Data for review:
::::::

(** The two halves of a 64-bit accumulator. *)
Lemma carry_split n :
  0 <= n < 2 ^ 64 ->
  word 32 (Z.land (u64 n) (2 ^ 32 - 1)) /\ word 32 (Z.shiftr (u64 n) 32) /\
  Z.land (u64 n) (2 ^ 32 - 1) + 2 ^ 32 * Z.shiftr (u64 n) 32 = n.
Proof.
  intros H. rewrite u64_small by done.
  rewrite land_ones_mod, Z.shiftr_div_pow2 by lia. wunfold.
  repeat split; try dlia.
Qed.

Lemma add_loop_spec a b c :
  words 32 a -> words 32 b -> length a = length b -> 0 <= c <= 1 ->
  exists c', 0 <= c' <= 1 /\ words 32 (add_loop c a b) /\
    length (add_loop c a b) = length a /\
    val (add_loop c a b) + modulus (length a) * c' = c + val a + val b.
Proof.
  intros Ha; revert b c. induction Ha as [|x a Hx Ha IH]; intros [|y b] c Hb Hl Hc;
    try discriminate; cbn [add_loop length].
  - exists c. unfold modulus; simpl. repeat split; try lia. constructor.
  - inversion Hb as [|? ? Hy Hb']; subst. injection Hl as Hl.
    destruct (carry_split (c + x + y)) as (Hlo & Hhi & E); [wunfold; lia|].
    destruct (IH b (Z.shiftr (u64 (c + x + y)) 32)) as (c' & Hc' & Hw & Hlen & Hv); auto.
    { wunfold; lia. }
    exists c'. repeat split; try lia.
    + constructor; auto.
    + rewrite modulus_S, !val_cons. lia.
Qed.

Lemma wf_add W a b : wf W a -> wf W b -> wf W (add a b).
Proof.
  intros [Ha Wa] [Hb Wb]. destruct (add_loop_spec a b 0) as (c & ? & ? & ? & ?); auto;
    [congruence|lia|]. split; [unfold add; congruence|done].
Qed.

Lemma val_add W a b :
  wf W a -> wf W b -> val (add a b) = (val a + val b) mod modulus W.
Proof.
  intros Ha Hb. pose proof (val_range _ _ (wf_add _ _ _ Ha Hb)) as Hr.
  destruct Ha as [Ha Wa], Hb as [Hb Wb].
  destruct (add_loop_spec a b 0) as (c & ? & ? & ? & E); auto; [congruence|lia|].
  fold (add a b) in E. apply Z.mod_unique_pos with c; [done|]. rewrite Ha in E. lia.
Qed.

Lemma wf_bnot W a : wf W a -> wf W (bnot a).
Proof.
  intros [Hl Ha]; split; [by unfold bnot; rewrite length_map|].
  apply Forall_map. eapply Forall_impl; [exact Ha|]. intros x Hx. simpl.
  apply word_lxor; [lia|done|]. wunfold; lia.
Qed.

Lemma lxor_ones_sub w x : 0 <= w -> word w x -> Z.lxor x (2 ^ w - 1) = 2 ^ w - 1 - x.
Proof.
  intros Hw Hx.
  replace (2 ^ w - 1) with (Z.ones w) by (rewrite Z.ones_equiv; lia).
  symmetry. rewrite Z.sub_nocarry_ldiff.
  - apply Z.bits_inj'. intros i Hi. rewrite Z.ldiff_spec, Z.lxor_spec.
    destruct (Z.lt_ge_cases i w).
    + rewrite Z.ones_spec_low by lia. by destruct (Z.testbit x i).
    + rewrite Z.ones_spec_high, (word_testbit_high w x) by (done || lia). done.
  - apply Z.bits_inj'. intros i Hi. rewrite Z.ldiff_spec, Z.bits_0.
    destruct (Z.lt_ge_cases i w).
    + rewrite Z.ones_spec_low by lia. apply andb_false_r.
    + by rewrite (word_testbit_high w x).
Qed.

Lemma val_bnot W a : wf W a -> val (bnot a) = modulus W - 1 - val a.
Proof.
  intros [<- Ha]. induction Ha as [|x a Hx Ha IH]; [done|].
  change (bnot (x :: a)) with (Z.lxor x (2 ^ 32 - 1) :: bnot a).
  rewrite !val_cons, IH, lxor_ones_sub by (done || lia).
  simpl length. rewrite modulus_S. lia.
Qed.

Lemma incr_spec a :
  words 32 a -> words 32 (incr a) /\ length (incr a) = length a /\
  val (incr a) = (val a + 1) mod modulus (length a).
Proof.
  induction 1 as [|x a Hx Ha (Hw & Hl & IH)].
  { split_and!; [constructor|done|done]. }
  cbn [incr length]. rewrite modulus_S.
  pose proof (modulus_pos (length a)).
  pose proof (val_range (length a) a (conj eq_refl Ha)) as Hr.
  destruct (Z.eqb_spec (u32 (x + 1)) 0) as [E|E].
  - assert (x = 2 ^ 32 - 1) by (wunfold; dlia).
    cbn [length]. split_and!; [constructor; [wunfold; lia|done]|lia|].
    rewrite !val_cons, IH, E. subst x.
    replace (2 ^ 32 - 1 + 2 ^ 32 * val a + 1) with (2 ^ 32 * (val a + 1)) by lia.
    rewrite Z.mul_mod_distr_l by lia. lia.
  - assert (Hs : u32 (x + 1) = x + 1) by (wunfold; dlia).
    pose proof (u32_word (x + 1)) as Hx'. rewrite Hs in Hx'.
    split_and!; [constructor; [apply u32_word|done]|done|].
    rewrite !val_cons, Hs. rewrite Z.mod_small; [lia|]. destruct Hx, Hx'. nia.
Qed.

Lemma wf_incr W a : wf W a -> wf W (incr a).
Proof. intros [<- Ha]. by destruct (incr_spec a Ha) as (?&?&?). Qed.

Lemma val_incr W a : wf W a -> val (incr a) = (val a + 1) mod modulus W.
Proof. intros [<- Ha]. by destruct (incr_spec a Ha) as (?&?&?). Qed.

Lemma wf_bneg W a : wf W a -> wf W (bneg a).
Proof. intros; by apply wf_incr, wf_bnot. Qed.

Lemma val_bneg W a : wf W a -> val (bneg a) = (- val a) mod modulus W.
Proof.
  intros H. unfold bneg. rewrite (val_incr W) by (by apply wf_bnot).
  rewrite (val_bnot W) by done.
  replace (modulus W - 1 - val a + 1) with (- val a + 1 * modulus W) by lia.
  apply Z.mod_add. pose proof (modulus_pos W); lia.
Qed.

Lemma wf_sub W a b : wf W a -> wf W b -> wf W (sub a b).
Proof. intros; apply wf_add; [done|by apply wf_bneg]. Qed.

Lemma val_sub W a b : wf W a -> wf W b -> val (sub a b) = (val a - val b) mod modulus W.
Proof.
  intros. unfold sub. rewrite (val_add W), (val_bneg W) by (done || by apply wf_bneg).
  rewrite Zplus_mod_idemp_r. done.
Qed.
#[export] Hint Resolve wf_add wf_bnot wf_incr wf_bneg wf_sub : u256.

(** ** Multiplication *)

Lemma mul_acc_bound c p x y :
  word 32 c -> word 32 p -> word 32 x -> word 32 y -> 0 <= c + p + x * y < 2 ^ 64.
Proof. wunfold. nia. Qed.

Lemma mul32_loop_spec a c b :
  words 32 a -> word 32 c -> word 32 b ->
  exists c', words 32 (mul32_loop c b a) /\ length (mul32_loop c b a) = length a /\
    val (mul32_loop c b a) + modulus (length a) * c' = c + b * val a.
Proof.
  intros Ha; revert c. induction Ha as [|x a Hx Ha IH]; intros c Hc Hb;
    cbn [mul32_loop length].
  - exists c. change (val []) with 0. unfold modulus. simpl.
    split_and!; [constructor|done|lia].
  - pose proof (mul_acc_bound c 0 b x Hc ltac:(by wunfold) Hb Hx) as Hn.
    rewrite Z.add_0_r in Hn. destruct (carry_split _ Hn) as (Hlo & Hhi & E).
    destruct (IH (Z.shiftr (u64 (c + b * x)) 32) Hhi Hb) as (c' & ? & ? & Hv).
    exists c'. split_and!; [by constructor|congruence|].
    rewrite modulus_S, !val_cons. lia.
Qed.

Lemma wf_mul32 W a b : wf W a -> word 32 b -> wf W (mul32 a b).
Proof.
  intros [<- Ha] Hb. destruct (mul32_loop_spec a 0 b Ha ltac:(by wunfold) Hb) as (?&?&?&?).
  by split.
Qed.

::::::

Action item: All that is wanted is the stretch of lines above from the one containing "length (add_loop c a b) = length a /\" through the one containing "destruct (IH b", duplicated exactly.

Response box:
    length (add_loop c a b) = length a /\
    val (add_loop c a b) + modulus (length a) * c' = c + val a + val b.
Proof.
  intros Ha; revert b c. induction Ha as [|x a Hx Ha IH]; intros [|y b] c Hb Hl Hc;
    try discriminate; cbn [add_loop length].
  - exists c. unfold modulus; simpl. repeat split; try lia. constructor.
  - inversion Hb as [|? ? Hy Hb']; subst. injection Hl as Hl.
    destruct (carry_split (c + x + y)) as (Hlo & Hhi & E); [wunfold; lia|].
    destruct (IH b (Z.shiftr (u64 (c + x + y)) 32)) as (c' & Hc' & Hw & Hlen & Hv); auto.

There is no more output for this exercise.